Ini Penjelasan Staf Sri Mulyani Tentang PPN Sembako

Liputanberitaku.com – Pemerintah harus mengenakan Pajak Pertambahan Nilai (PPN) atas kebutuhan dan kebutuhan pokok. Pidato ini tertuang dalam Perubahan ke-5 (RUU KUP) Undang-Undang Nomor 6 tentang Ketentuan Umum dan Tata Cara Perpajakan Tahun 1983.

Berdasarkan peraturan ini, produk sembako tidak lagi dibebaskan dari PPN. Menteri Keuangan Justinus Prastowo untuk Komunikasi Strategis juga berbicara tentang masalah ini.

Melalui akun Twitternya @prastow, ia tidak memungkiri kemungkinan memungut PPN sembako.

Namun dia menekankan bahwa pemerintah tidak akan memungut pajak secara membabi buta. Di sisi lain, wabah juga mempengaruhi pendapatan negara, jadi pemerintah juga punya uang.

“Kembali ke awal, nggak ada yg tak butuh uang, apalagi akibat hantaman pandemi. Tapi dipastikan pemerintah tak akan membabi buta. Konyol kalau pemulihan ekonomi yg diperjuangkan mati2an justru dibunuh sendiri. Mustahil!,” jelas dia dalam kicauannya, Rabu (9/6/2021).

Yustinus mengatakan draf amandemen UU KUP sudah disusun tahun ini, namun bukan berarti kredit pajak pangan pokok akan dilakukan pada tahun yang sama.

Selama pandemi, pajak dianggap sebagai stimulus. Artinya belanja negara meningkat tajam sedangkan pendapatan negara menurun.

Untuk alasan ini, pemerintah juga mengembangkan kebijakan untuk memastikan keberlanjutan di masa depan.

Pengenaan PPN makanan pokok pada barang dan jasa tertentu yang sebelumnya tidak termasuk juga menunggu pemulihan ekonomi secara bertahap.

Sementara itu, pemerintah memperkuat jaminan sosial. Semakin banyak keluarga yang menerima dukungan sosial, dan hibah ditargetkan untuk individu.

Oleh karena itu, penting untuk menambah potensi peningkatan konsumsi. Dibandingkan dengan PPN (misalnya 1% atau 5%), ada bantuan/subsidi sosial yang diterima rumah tangga.

Revisi undang-undang pidana menjelaskan bahwa barang dan jasa tertentu yang dibebaskan dari PPN adalah produk pertambangan dan pengeboran yang sebelumnya tidak dikenakan PPN.

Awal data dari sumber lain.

(* ===== verification/Evict.v ===== *)
(** * Eviction ([src/src/evict.c], [updateLFU] of [src/src/db.c])

    When the memory is full the server first throws away tombstones, and only
    when there is none left keys.  The candidates are kept in a pool of sixteen
    entries between the calls.  Which keys a sample of a dictionary gives, what
    the allocator reports, and what the module sends to the peers when it
    deletes a key are parameters.  Waiting for the thread that frees memory,
    the latency monitor and the log are not modelled. *)

From S2P Require Import Prelude Util Sds VectorClock VcTheory VcText VcClaims Proxy CrdtServer Gc Objects Keyspace Backlog Resp World Feed.

(** ** The clocks of the objects *)

Definition LRU_BITS : Z := 24.

Definition LRU_CLOCK_MAX : Z := Z.shiftl 1 LRU_BITS - 1.

Definition LRU_CLOCK_RESOLUTION : Z := 1000.

Definition LFU_INIT_VAL : Z := 5.

Definition getLRUClock (mstime : Z) : Z := Z.land (Z.quot mstime LRU_CLOCK_RESOLUTION) LRU_CLOCK_MAX.

(** [lruclock]: what [LRU_CLOCK] gives; [lru]: the field of the object. *)

Definition estimateObjectIdleTime (lruclock lru : Z) : Z :=
  if lruclock >=? lru then to_ull (to_ull (lruclock - lru) * LRU_CLOCK_RESOLUTION)
  else to_ull (to_ull (lruclock + (LRU_CLOCK_MAX - lru)) * LRU_CLOCK_RESOLUTION).

Definition LFUGetTimeInMinutes (unixtime : Z) : Z := Z.land (Z.quot unixtime 60) 65535.

(** [now]: the minutes of now. *)

Definition LFUTimeElapsed (now ldt : Z) : Z :=
  if now >=? ldt then to_ull (now - ldt) else to_ull (to_ull (65535 - ldt) + now).

(** [hit]: the random number is below the probability of the counter. *)

Definition LFULogIncr (hit : bool) (counter : Z) : Z :=
  if counter =? 255 then 255 else if hit then uwrap 8 (counter + 1) else counter.

Definition LFUDecrAndReturn (lfu_decay_time now lru : Z) : Z :=
  let ldt := Z.shiftr lru 8 in
  let counter := Z.land lru 255 in
  let num_periods := if lfu_decay_time =? 0 then 0 else Z.quot (LFUTimeElapsed now ldt) lfu_decay_time in
  if num_periods =? 0 then counter
  else if num_periods >? counter then 0 else to_ull (counter - num_periods).

(** The new field: 24 bits are kept. *)

Definition updateLFU (hit : bool) (lfu_decay_time now lru : Z) : Z :=
  let counter := LFULogIncr hit (uwrap 8 (LFUDecrAndReturn lfu_decay_time now lru)) in
  uwrap LRU_BITS (Z.lor (Z.shiftl now 8) counter).

(** ** The score of a tombstone *)

(** A [long long] operation that overflows has no defined result. *)

Definition ll_result (z : Z) : res Z := if (LLONG_MIN <=? z) && (z <=? LLONG_MAX) then Ok z else Undef.

Definition gid_idle_max : Z := 1073741824.

Fixpoint idle_loop (own len : Z) (vc : VectorClock) (units : list clk) (idle : Z) : res Z :=
  match units with
  | [] => Ok idle
  | c :: units =>
      let vcu := get_logic_clock c in
      let g := get_gid c in
      let tvcu := fst (get_vcu_from_vc vc g) in
      let weights := if g =? own then len else 1 in
      d ← ll_result (vcu - tvcu);
      p ← ll_result (gid_idle_max * weights);
      idle ← ll_result (idle + Z.quot p (if d >? 0 then d + 1 else 1));
      idle_loop own len vc units idle
  end.

Definition tombstoneGetIdle (own : Z) (vc processVc : VectorClock) : res Z :=
  idle_loop own (get_len processVc) vc processVc 1.

(** ** The pool *)

Definition EVPOOL_SIZE : nat := 16.

Definition EVPOOL_CACHED_SDS_SIZE : nat := 255.

(** A key is in the buffer of an entry, or in a string of its own. *)

Inductive key_ptr := Cached (buf : nat) | Own (s : bytes).

#[global] Instance key_ptr_eq_dec : EqDecision key_ptr.
Proof. solve_decision. Defined.

Record evictionPoolEntry := MkEntry {
  pe_idle : Z;
  pe_key : option key_ptr;
  pe_cached : nat;
  pe_dbid : Z
}.

Definition set_pe_cached (v : nat) (e : evictionPoolEntry) : evictionPoolEntry :=
  MkEntry (pe_idle e) (pe_key e) v (pe_dbid e).

(** The entries and the buffers. *)

Record evpool := MkPool { ep_entries : list evictionPoolEntry; ep_bufs : gmap nat bytes }.

Definition evictionPoolAlloc : evpool :=
  MkPool (map (fun j => MkEntry 0 None j 0) (seq 0 EVPOOL_SIZE))
    (list_to_map (map (fun j => (j, replicate EVPOOL_CACHED_SDS_SIZE 0)) (seq 0 EVPOOL_SIZE))).

(** The index of the first entry that is empty or not below [idle]. *)

Fixpoint find_slot (idle : Z) (l : list evictionPoolEntry) : nat :=
  match l with
  | [] => 0
  | e :: l => if bool_decide (pe_key e = None) then 0 else if pe_idle e <? idle then S (find_slot idle l) else 0
  end.

Definition is_full (l : list evictionPoolEntry) : res bool :=
  last ← need (l !! (EVPOOL_SIZE - 1)%nat);
  Ok (negb (bool_decide (pe_key last = None))).

(** Make room at an index: the entries and the index, or [None] if the element
    does not get in. *)

Definition make_room (k : nat) (l : list evictionPoolEntry) : res (option (nat * list evictionPoolEntry)) :=
  full ← is_full l;
  if (k =? 0)%nat && full then Ok None else
  if (k <? EVPOOL_SIZE)%nat && bool_decide (option_map pe_key (l !! k) = Some None) then Ok (Some (k, l)) else
  if negb full then
    last ← need (l !! (EVPOOL_SIZE - 1)%nat);
    let l := take (k + 1) l ++ take (EVPOOL_SIZE - k - 1) (drop k l) in
    e ← need (l !! k);
    Ok (Some (k, <[k := set_pe_cached (pe_cached last) e]> l))
  else
    let k := (k - 1)%nat in
    first ← need (l !! 0%nat);
    let l := take k (drop 1 l) ++ drop k l in
    e ← need (l !! k);
    Ok (Some (k, <[k := set_pe_cached (pe_cached first) e]> l)).

(** Put the key into the entry: into its buffer if it fits. *)

Definition fill_slot (idle : Z) (key : bytes) (dbid : Z) (k : nat) (l : list evictionPoolEntry) (bufs : gmap nat bytes) : res evpool :=
  e ← need (l !! k);
  if (EVPOOL_CACHED_SDS_SIZE <? length key)%nat
  then Ok (MkPool (<[k := MkEntry idle (Some (Own key)) (pe_cached e) dbid]> l) bufs)
  else Ok (MkPool (<[k := MkEntry idle (Some (Cached (pe_cached e))) (pe_cached e) dbid]> l) (<[pe_cached e := key]> bufs)).

Definition pool_insert (idle : Z) (key : bytes) (dbid : Z) (p : evpool) : res evpool :=
  o ← make_room (find_slot idle (ep_entries p)) (ep_entries p);
  match o with
  | None => Ok p
  | Some (k, l) => fill_slot idle key dbid k l (ep_bufs p)
  end.

Definition key_of (p : evpool) (ptr : key_ptr) : res bytes :=
  match ptr with
  | Own s => Ok s
  | Cached b => need (ep_bufs p !! b)
  end.

(** Go backward from the best: the entries that are looked at are emptied.
    [there]: is the key still in the dictionary?  [n] entries are left. *)

Fixpoint pop_best (there : Z -> bytes -> bool) (n : nat) (p : evpool) : res (option (Z * bytes) * evpool) :=
  match n with
  | O => Ok (None, p)
  | S k =>
      e ← need (ep_entries p !! k);
      match pe_key e with
      | None => pop_best there k p
      | Some ptr =>
          key ← key_of p ptr;
          let p := MkPool (<[k := MkEntry 0 None (pe_cached e) (pe_dbid e)]> (ep_entries p)) (ep_bufs p) in
          if there (pe_dbid e) key then Ok (Some (pe_dbid e, key), p) else pop_best there k p
      end
  end.

(** ** Policies *)

Definition MAXMEMORY_FLAG_LRU : Z := Z.shiftl 1 0.

Definition MAXMEMORY_FLAG_LFU : Z := Z.shiftl 1 1.

Definition MAXMEMORY_FLAG_ALLKEYS : Z := Z.shiftl 1 2.

Definition MAXMEMORY_VOLATILE_LRU : Z := MAXMEMORY_FLAG_LRU.

Definition MAXMEMORY_VOLATILE_LFU : Z := Z.lor (Z.shiftl 1 8) MAXMEMORY_FLAG_LFU.

Definition MAXMEMORY_VOLATILE_TTL : Z := Z.shiftl 2 8.

Definition MAXMEMORY_VOLATILE_RANDOM : Z := Z.shiftl 3 8.

Definition MAXMEMORY_ALLKEYS_LRU : Z := Z.lor (Z.shiftl 4 8) (Z.lor MAXMEMORY_FLAG_LRU MAXMEMORY_FLAG_ALLKEYS).

Definition MAXMEMORY_ALLKEYS_LFU : Z := Z.lor (Z.shiftl 5 8) (Z.lor MAXMEMORY_FLAG_LFU MAXMEMORY_FLAG_ALLKEYS).

Definition MAXMEMORY_ALLKEYS_RANDOM : Z := Z.lor (Z.shiftl 6 8) MAXMEMORY_FLAG_ALLKEYS.

Definition MAXMEMORY_NO_EVICTION : Z := Z.shiftl 7 8.

Definition has_flag (policy flag : Z) : bool := negb (Z.land policy flag =? 0).

(** The policies that use the pool. *)

Definition uses_pool (policy : Z) : bool :=
  has_flag policy (Z.lor MAXMEMORY_FLAG_LRU MAXMEMORY_FLAG_LFU) || (policy =? MAXMEMORY_VOLATILE_TTL).

Section eviction.

Context {object : Type} `{CrdtModule object}.

(** What is read of the configuration and of the rest of the server: [ec_lru] is
    the field of the value of a key; [ec_current], [ec_now], [ec_delay] and
    [ec_mk_ok] are the arguments of [crdtPropagateExpire]. *)

Record evict_config := MkEc {
  ec_paused : bool;
  ec_maxmemory : Z;
  ec_policy : Z;
  ec_lruclock : Z;
  ec_minutes : Z;
  ec_lfu_decay_time : Z;
  ec_lru : Z -> bytes -> Z;
  ec_lazy : bool;
  ec_current : running;
  ec_now : Z;
  ec_delay : Z;
  ec_mk_ok : bytes -> bool
}.

(** The parameters: the readings of the allocator, in order; what is not counted
    of it; the keys that the n-th sample of a dictionary gives; a random key;
    what the module feeds to the streams when it deletes a key. *)

Record evict_oracle := MkEo {
  eo_memory : nat -> Z;
  eo_overhead : world -> Z;
  eo_sample : nat -> gset bytes -> list bytes;
  eo_random : nat -> gset bytes -> bytes;
  eo_propagate : Z -> bytes -> world -> res world
}.

(** [es_reads], [es_draws]: how often the oracles were asked; [es_evicted]: the
    keyspace events that were sent. *)

Record estate := MkEs {
  es_dbs : list (redisDb object);
  es_pool : evpool;
  es_world : world;
  es_next_db : Z;
  es_reads : nat;
  es_draws : nat;
  es_evictedtombstones : Z;
  es_evicted : list (Z * bytes)
}.

Context (cfg : evict_config) (orc : evict_oracle).

Implicit Types (st : estate).

Definition set_es_dbs (v : list (redisDb object)) st : estate :=
  MkEs v (es_pool st) (es_world st) (es_next_db st) (es_reads st) (es_draws st) (es_evictedtombstones st) (es_evicted st).

Definition set_es_pool (v : evpool) st : estate :=
  MkEs (es_dbs st) v (es_world st) (es_next_db st) (es_reads st) (es_draws st) (es_evictedtombstones st) (es_evicted st).

Definition set_es_world (v : world) st : estate :=
  MkEs (es_dbs st) (es_pool st) v (es_next_db st) (es_reads st) (es_draws st) (es_evictedtombstones st) (es_evicted st).

Definition set_es_next_db (v : Z) st : estate :=
  MkEs (es_dbs st) (es_pool st) (es_world st) v (es_reads st) (es_draws st) (es_evictedtombstones st) (es_evicted st).

Definition draw st : nat * estate :=
  (es_draws st,
   MkEs (es_dbs st) (es_pool st) (es_world st) (es_next_db st) (es_reads st) (S (es_draws st)) (es_evictedtombstones st) (es_evicted st)).

Definition zmalloc_used_memory st : Z * estate :=
  (eo_memory orc (es_reads st),
   MkEs (es_dbs st) (es_pool st) (es_world st) (es_next_db st) (S (es_reads st)) (es_draws st) (es_evictedtombstones st) (es_evicted st)).

Definition count_tombstone st : estate :=
  MkEs (es_dbs st) (es_pool st) (es_world st) (es_next_db st) (es_reads st) (es_draws st) (es_evictedtombstones st + 1) (es_evicted st).

Definition send_evicted (dbid : Z) (key : bytes) st : estate :=
  MkEs (es_dbs st) (es_pool st) (es_world st) (es_next_db st) (es_reads st) (es_draws st) (es_evictedtombstones st)
    (es_evicted st ++ [(dbid, key)]).

Definition get_db (dbid : Z) st : res (redisDb object) :=
  if dbid <? 0 then Undef else need (es_dbs st !! Z.to_nat dbid).

Definition put_db (dbid : Z) (db : redisDb object) st : estate :=
  set_es_dbs (<[Z.to_nat dbid := db]> (es_dbs st)) st.

(** ** Filling the pool *)

(** The dictionary to choose from. *)

Definition sample_keys (db : redisDb object) : gset bytes :=
  if has_flag (ec_policy cfg) MAXMEMORY_FLAG_ALLKEYS then dom (dict db) else dom (expires db).

Definition key_idle (dbid : Z) (db : redisDb object) (key : bytes) : res Z :=
  if has_flag (ec_policy cfg) MAXMEMORY_FLAG_LRU then
    _ ← need (dict db !! key); Ok (estimateObjectIdleTime (ec_lruclock cfg) (ec_lru cfg dbid key))
  else if has_flag (ec_policy cfg) MAXMEMORY_FLAG_LFU then
    _ ← need (dict db !! key);
    Ok (to_ull (255 - LFUDecrAndReturn (ec_lfu_decay_time cfg) (ec_minutes cfg) (ec_lru cfg dbid key)))
  else if ec_policy cfg =? MAXMEMORY_VOLATILE_TTL then
    when ← need (expires db !! key); Ok (to_ull (2 ^ 64 - 1 - when))
  else Abort.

Namun, produk pertambangan tidak termasuk produk pertambangan batubara. Pemerintah telah menambahkan objek layanan baru yang dikenakan PPN, seperti layanan medis, layanan sosial, layanan pos, layanan keuangan, dan layanan asuransi.

Berikutnya adalah layanan pendidikan, layanan siaran non-iklan, layanan transportasi air umum dan darat, layanan transportasi udara domestik dan internasional, layanan tenaga kerja dan lainnya, telepon umum berbasis koin dan layanan pengiriman wesel.

Menurut Yustinus, salah satu pertimbangan utama dalam memperluas basis PPN dan menaikkan PPN adalah kinerja perpajakan Indonesia yang masih cenderung buruk.

Dia menjelaskan, kinerja keuangan Indonesia masih lebih rendah dibandingkan Thailand dan Singapura di ASEAN. Secara global, Indonesia tertinggal dari Afrika Selatan dan Argentina.

“Tentu saja ini tantangan: peluang dan ruang masih besar, maka perlu dipikirkan ulang mulai sekarang. Ini pertimbangan pentingnya,” ujar Yustinus.

Beberapa negara juga diketahui melakukan penataan ulang sistem PPN baik melalui perluasan basis pajak serta penyesuaian tarif.

Yustinus mencatat, ada 15 negara yang menyesuakan tarif PPN untuk membiayai penanganan pandemi. Rata-rata tarif PPN di 127 negara adalah 15,4 persen.

Sementara, tarif PPN di Indonesia cenderung lebih rendah, yakni 10 persen.

“Mohon terus dikritik, diberi masukan, dan dikawal. Ini masih terus dikaji, dipertajam, dan disempurnakan. Pada waktunya akan dibahas dengan DPR. Jika disetujui, pelaksanaannya memperhatikan momen pemulihan ekonomi. Kita bersiap utk masa depan yg lebih baik,” kata Yustinus.